Our mission is to protect and restore North America’s grizzly bear populations for future generations by conserving wildlife habitat and by supporting programs that reduce conflicts between bears and humans.
Based in Missoula, Montana, and working throughout the northern Rocky Mountains and Inland Northwest, we envision a permanently connected landscape that ensures the long-term survival of grizzlies and the many native species that share their range. By connecting public land strongholds with protected private lands, Vital Ground is the only land trust dedicated to large-landscape conservation for the benefit of grizzly bears, other wildlife and people.
Video: Learn About the One Landscape Initiative
Our Approach: Saving Vital Habitat, Connecting One Landscape
As a land trust, we complete land purchases and partner with private landowners on conservation agreements for their properties. Our projects keep wild places wild, working lands working, and open spaces open. Since our founding in 1990, Vital Ground has helped conserve and enhance around 620,000 acres of habitat.
We focus our efforts on crucial areas where private lands connect the wild strongholds of the Northern Rockies. By protecting these vital corridors, we foster movement and crucial genetic exchange between grizzly populations at risk of isolation. Currently, our One Landscape Initiative aims to protect 188,000 acres in 33 key linkage areas identified through rigorous collaborative planning.
We ground our work in the grizzly bear’s role as an umbrella species. When the land can support a healthy grizzly population, whole webs of native plants and animals flourish, from the threatened Canada lynx and bull trout to migratory birds and rare plant species. Each of our projects is carefully chosen in consultation with wildlife biologists and the best available science.
Local Partnerships: The Key to Large-Landscape Conservation
Sometimes, we step in to buy a key piece of land before subdivision and development permanently transforms it.
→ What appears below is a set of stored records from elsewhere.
Definition getCLIPath (h : Host) : string :=
  let cliCommand := Js.or_else (cliCommand h) "auto" in
  let cliPath := cliCommand in
  if bool_decide (cliCommand = "auto") then
    let binDir := path_join h (appRoot h) "bin" in
    if existsSync h binDir then
      match readdirSync h binDir with
      | Some files =>
          let appName := Js.or_else (appName h) EmptyString in
          let candidates := List.filter isCandidate files in
          let best := bestMatch (toLowerCase h) candidates appName in
          if Js.truthy best
          then Js.dquote +:+ path_join h binDir best +:+ Js.dquote
          else cliPath
      | None => cliPath
      end
    else cliPath
  else cliPath.

(** ** [installExtension] *)

Record InstallResult : Type := mkInstallResult {
  success : bool;
  error : option string
}.

Definition installCommand (cliPath extensionId : string) : string :=
  cliPath +:+ " --install-extension " +:+ extensionId.

Definition installExtension (h : Host) (extensionId cliPath : string)
  : list Event * InstallResult :=
  let cmd := installCommand cliPath extensionId in
  let r := exec h cmd in
  match execError r with
  | Some message =>
      ([Exec cmd;
        AppendLine ("Error installing " +:+ extensionId +:+ ": " +:+ message)]
       ++ (if Js.truthy (stderr r)
           then [AppendLine ("Stderr: " +:+ stderr r)] else []),
       mkInstallResult false (Some message))
  | None =>
      ([Exec cmd] ++ (if Js.truthy (stdout r)
                      then [AppendLine (stdout r)] else []),
       mkInstallResult true None)
  end.

(** ** The [loadFile] command *)

(** The value of [data.extensions] when [data] is not an array. *)
Inductive ExtensionsProp : Type :=
| XArray (l : list ExtensionData)
| XOther (truthy : bool).   (* null, a boolean, number, string or object *)

(** The value [jsonc.parse] returned, as far as the command inspects it.
    The elements of an array are taken at the type the code casts them
    to, [ExtensionData]. *)
Inductive FileData : Type :=
| DUndefined                                  (* empty text *)
| DNull
| DArray (l : list ExtensionData)             (* the legacy shape *)
| DValue (extensions : option ExtensionsProp) (settings : option json).
   (* any other value, read through its properties [extensions] and
      [settings]; a boolean, number or string has neither *)

(** The outcome of the file dialog followed by [readFileSync]. *)
Inductive Picked : Type :=
| Dismissed
| ReadThrows (e : string)
| ReadOk (data : FileData).

(** The text of the TypeError that [data.extensions] throws when [data]
    is [undefined] or [null]. *)
Definition typeErrorText (what : string) : string :=
  "TypeError: Cannot read properties of " +:+ what
  +:+ " (reading 'extensions')".

(** [Array.isArray(data) ? data : data.extensions || []] and the test
    that follows it: the list to load, or the text of what is thrown. *)
Definition extensionsOf (data : FileData) : string + list ExtensionData :=
  match data with
  | DUndefined => inl (typeErrorText "undefined")
  | DNull => inl (typeErrorText "null")
  | DArray l => inr l
  | DValue None _ => inr []
  | DValue (Some (XArray l)) _ => inr l
  | DValue (Some (XOther false)) _ => inr []
  | DValue (Some (XOther true)) _ =>
      inl "Error: Invalid extensions file format"
  end.

(** [data.settings], read after [extensionsOf] succeeded. *)
Definition settingsOf (data : FileData) : option json :=
  match data with
  | DValue _ s => s
  | _ => None
  end.

Definition loadFileCommand (picked : Picked) (this : list ExtensionItem)
  : list ExtensionItem * list Event :=
  match picked with
  | Dismissed => (this, [])
  | ReadThrows e => (this, [ShowErrorMessage ("Error loading file: " +:+ e)])
  | ReadOk data =>
      match extensionsOf data with
      | inl e => (this, [ShowErrorMessage ("Error loading file: " +:+ e)])
      | inr extensions =>
          let this1 := loadExtensions extensions this in
          let withSettings := json_truthy (settingsOf data) in
          let this2 := if withSettings
                       then addSettingsItem (settingsOf data) this1
                       else this1 in
          (this2,
           [ShowInformationMessage
              ("Loaded " +:+ pretty (length extensions) +:+ " extensions"
               +:+ (if withSettings then " and settings" else EmptyString)
               +:+ ".")])
      end
  end.

(** ** The [installSelected] command *)

(** The provider's array, the trace so far and the two counters of the
    extension loop. *)
Record RunState : Type := mkRunState {
  exts : list ExtensionItem;
  trace : list Event;
  installedCount : nat;
  errorCount : nat
}.

Definition emit (evs : list Event) (s : RunState) : RunState :=
  mkRunState (exts s) (trace s ++ evs) (installedCount s) (errorCount s).

Definition setStatus (i : string) (st : ExtensionStatus) (m : option string)
  (s : RunState) : RunState :=
  mkRunState (updateExtensionStatus i st m (exts s)) (trace s)
    (installedCount s) (errorCount s).

Definition countInstalled (s : RunState) : RunState :=
  mkRunState (exts s) (trace s) (S (installedCount s)) (errorCount s).

Definition countError (s : RunState) : RunState :=
  mkRunState (exts s) (trace s) (installedCount s) (S (errorCount s)).

Definition getSettingsPath (h : Host) : string :=
  path_join h (globalStoragePath h) "../../settings.json".

(** [currentSettings] after the inner [try]: [{}] when the file does
    not exist and when [readFileSync] threw, which logs the warning;
    what the parser returned for the content otherwise. *)
Definition readCurrentSettings (h : Host) (settingsPath : string)
  : option json * list Event :=
  if existsSync h settingsPath then
    match readJsonc h settingsPath with
    | inr v => (v, [])
    | inl e =>
        (Some (JObj ∅),
         [AppendLine
            ("Warning: Could not parse current settings.json: " +:+ e)])
    end
  else (Some (JObj ∅), []).

(** Step 1, "Install Settings if selected". *)
Definition settingsPhase (h : Host) (settingsItem : option ExtensionItem)
  (s : RunState) : RunState :=
  match settingsItem with
  | Some item =>
      if json_truthy (settingsData item) then
        let s := emit [ProgressReport "Applying Settings..."] s in
        let settingsPath := getSettingsPath h in
        let '(currentSettings, warn) := readCurrentSettings h settingsPath in
        let s := emit warn s in
        let newSettings := spread2 currentSettings (settingsData item) in
        let s := emit [WriteFile settingsPath newSettings] s in
        match writeFileSync h settingsPath newSettings with
        | None =>
            emit [AppendLine "Successfully applied settings."]
              (setStatus SETTINGS Success None s)
        | Some message =>
            emit [AppendLine ("Failed to apply settings: " +:+ message)]
              (setStatus SETTINGS Failed (Some message) s)
        end
      else s
  | None => s
  end.

Definition progressMessage (extensionId : string) (i total : nat) : string :=
  "Installing " +:+ extensionId +:+ " (" +:+ pretty (i + 1) +:+ "/"
  +:+ pretty total +:+ ")...".

(** One iteration of the extension loop once the token was read and was
    not cancelled. *)
Definition installStep (h : Host) (cliPath : string) (total i : nat)
  (ext : ExtensionItem) (s : RunState) : RunState :=
  let extensionId := id (extensionData ext) in
  let s := emit [GetExtension extensionId] s in
  if getExtension h extensionId then
    setStatus extensionId AlreadyInstalled None s
  else
    let s := emit [ProgressReport (progressMessage extensionId i total)] s in
    let s := setStatus extensionId Installing None s in
    let s := emit [AppendLine ("Installing " +:+ extensionId +:+ "...")] s in
    let '(evs, result) := installExtension h extensionId cliPath in
    let s := emit evs s in
    if success result then
      emit [AppendLine ("Successfully installed " +:+ extensionId)]
        (setStatus extensionId Success None (countInstalled s))
    else
      emit [AppendLine ("Failed to install " +:+ extensionId)]
        (setStatus extensionId Failed (error result) (countError s)).

(** Step 2, [for (let i = 0; i < total; i++)], run from index [i] over
    the items [extensionItems[i..]]. *)
Fixpoint installLoop (h : Host) (cliPath : string) (total i : nat)
  (items : list ExtensionItem) (s : RunState) : RunState :=
  match items with
  | [] => s
  | ext :: rest =>
      let s := emit [CancelCheck i] s in
      if isCancellationRequested h i
      then emit [AppendLine "Operation cancelled."] s
      else installLoop h cliPath total (S i) rest
             (installStep h cliPath total i ext s)
  end.

Definition summaryMessage (installed : nat) (settingsSelected : bool)
  : string :=
  "Process complete. Installed: " +:+ pretty installed
  +:+ " extensions. Settings applied: "
  +:+ (if settingsSelected then "Yes" else "No") +:+ ".".

Definition isSettings (item : ExtensionItem) : bool :=
  bool_decide (item_id item = SETTINGS).

Definition installSelectedCommand (h : Host) (this : list ExtensionItem)
  : RunState :=
  let selectedItems := getSelectedExtensions this in
  if bool_decide (length selectedItems = 0) then
    mkRunState this [ShowWarningMessage "No items selected."] 0 0
  else
    let cliPath := getCLIPath h in
    let s := mkRunState this [AppendLine "Starting installation..."] 0 0 in
    let settingsItem := List.find isSettings selectedItems in
    let extensionItems :=
      filter (λ item, item_id item ≠ SETTINGS) selectedItems in
    let s := settingsPhase h settingsItem s in
    let s := installLoop h cliPath (length extensionItems) 0
               extensionItems s in
    emit [ShowInformationMessage
            (summaryMessage (installedCount s)
               (bool_decide (is_Some settingsItem)))] s.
More often, we partner with landowners who plan to keep their property but want to ensure that its open and natural character lives on, no matter who owns it in the future. That’s the beauty of a conservation easement—it’s a written agreement that legally protects a place for the long haul. Each partnership is unique: should landowners wish to add houses for family members one day, we negotiate a building envelope that carefully defines where those structures can go. Should a rancher, farmer or forester wish to keep some of their land working, we find a balance between sustainable harvests and leaving room for wildlife. The results are win-win protections for people, grizzlies, and all the species that share their range.
But saving land is not enough. To survive the 21st century, grizzlies in the Lower 48 need community buy-in alongside open space. That’s why we also provide grants to local partners that prevent conflicts between bears and humans. These are boots-on-the-ground initiatives—efforts like installing electric fences around livestock pens and fruit trees, securing garbage in bear-resistant containers, or hosting bear spray training and other public education events. As part of the One Landscape Initiative, these partnerships prioritize conflict prevention in 21 key locations where coexistence will set the stage for a connected wild landscape.
Whether on the land or in the community, our projects blend the conservation of grizzly bears and other wildlife with the conservation of rural places and lifestyles. It’s not a matter of roping off thousands and thousands of untouched acres—it’s about protecting the most vital acres, the ones in exactly the right places. We have a unique opportunity to connect one of the most iconic, intact and lovely mountain regions left on Earth. We have a plan to do it. With your help, we can and will make it happen.